• WORK ITEM:
I'd like every record given again exactly, please.

__________

(** What can happen to a scheduler: a call of one of its public methods
    ([seek] with an integer index, [setCallback] with a callback that only
    records its call), an animation frame, time passing. *)
Inductive Call : Type :=
  | Play
  | Pause
  | Stop
  | Seek (index : Z)
  | SetFrames (frames : list GifFrame)
  | SetCallback (cb : Callback)
  | Fire
  | Elapse (dt : Q).

Definition call (sh : Scheduler * Host) (c : Call) : Scheduler * Host :=
  match c with
  | Play => play sh
  | Pause => pause sh
  | Stop => stop sh
  | Seek index => seek sh index
  | SetFrames fs => setFrames sh fs
  | SetCallback cb => (setCallback (fst sh) cb, snd sh)
  | Fire => fire sh
  | Elapse dt => elapse sh dt
  end.

Definition calls (cs : list Call) (sh : Scheduler * Host) : Scheduler * Host :=
  fold_left call cs sh.

(** A fresh scheduler in a host with nothing pending. *)
Definition boot : Scheduler * Host := (initial, mkHost 0 1 [] []).

(** The calls that leave the scheduler alone. *)
Definition passive (c : Call) : bool :=
  match c with Fire | Elapse _ => true | _ => false end.

(** What holds of a scheduler between calls: the index is in range, the
    loop is scheduled exactly while playing, and then only once, and there
    is something to play. *)
Definition steady (sh : Scheduler * Host) : Prop :=
  let '(s, h) := sh in
  (0 <= currentIndex s <= Z.max 0 (frameCount s - 1))%Z
  /\ pendingFrames h = match animationId s with Some id => [id] | None => [] end
  /\ playing s = match animationId s with Some _ => true | None => false end
  /\ (playing s = true -> frames s <> []).

(** An event that hands the callback a frame that exists. *)
Definition carriesFrame (e : Event) : Prop :=
  match e with
  | OnFrame _ (Some _) index => (0 <= index)%Z
  | OnFrame _ None _ => False
  end.

End FrameLoop.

__________

• SOLUTION TO THIS TASK:
(** What can happen to a scheduler: a call of one of its public methods
    ([seek] with an integer index, [setCallback] with a callback that only
    records its call), an animation frame, time passing. *)
Inductive Call : Type :=
  | Play
  | Pause
  | Stop
  | Seek (index : Z)
  | SetFrames (frames : list GifFrame)
  | SetCallback (cb : Callback)
  | Fire
  | Elapse (dt : Q).

Definition call (sh : Scheduler * Host) (c : Call) : Scheduler * Host :=
  match c with
  | Play => play sh
  | Pause => pause sh
  | Stop => stop sh
  | Seek index => seek sh index
  | SetFrames fs => setFrames sh fs
  | SetCallback cb => (setCallback (fst sh) cb, snd sh)
  | Fire => fire sh
  | Elapse dt => elapse sh dt
  end.

Definition calls (cs : list Call) (sh : Scheduler * Host) : Scheduler * Host :=
  fold_left call cs sh.

(** A fresh scheduler in a host with nothing pending. *)
Definition boot : Scheduler * Host := (initial, mkHost 0 1 [] []).

(** The calls that leave the scheduler alone. *)
Definition passive (c : Call) : bool :=
  match c with Fire | Elapse _ => true | _ => false end.

(** What holds of a scheduler between calls: the index is in range, the
    loop is scheduled exactly while playing, and then only once, and there
    is something to play. *)
Definition steady (sh : Scheduler * Host) : Prop :=
  let '(s, h) := sh in
  (0 <= currentIndex s <= Z.max 0 (frameCount s - 1))%Z
  /\ pendingFrames h = match animationId s with Some id => [id] | None => [] end
  /\ playing s = match animationId s with Some _ => true | None => false end
  /\ (playing s = true -> frames s <> []).

(** An event that hands the callback a frame that exists. *)
Definition carriesFrame (e : Event) : Prop :=
  match e with
  | OnFrame _ (Some _) index => (0 <= index)%Z
  | OnFrame _ None _ => False
  end.

End FrameLoop.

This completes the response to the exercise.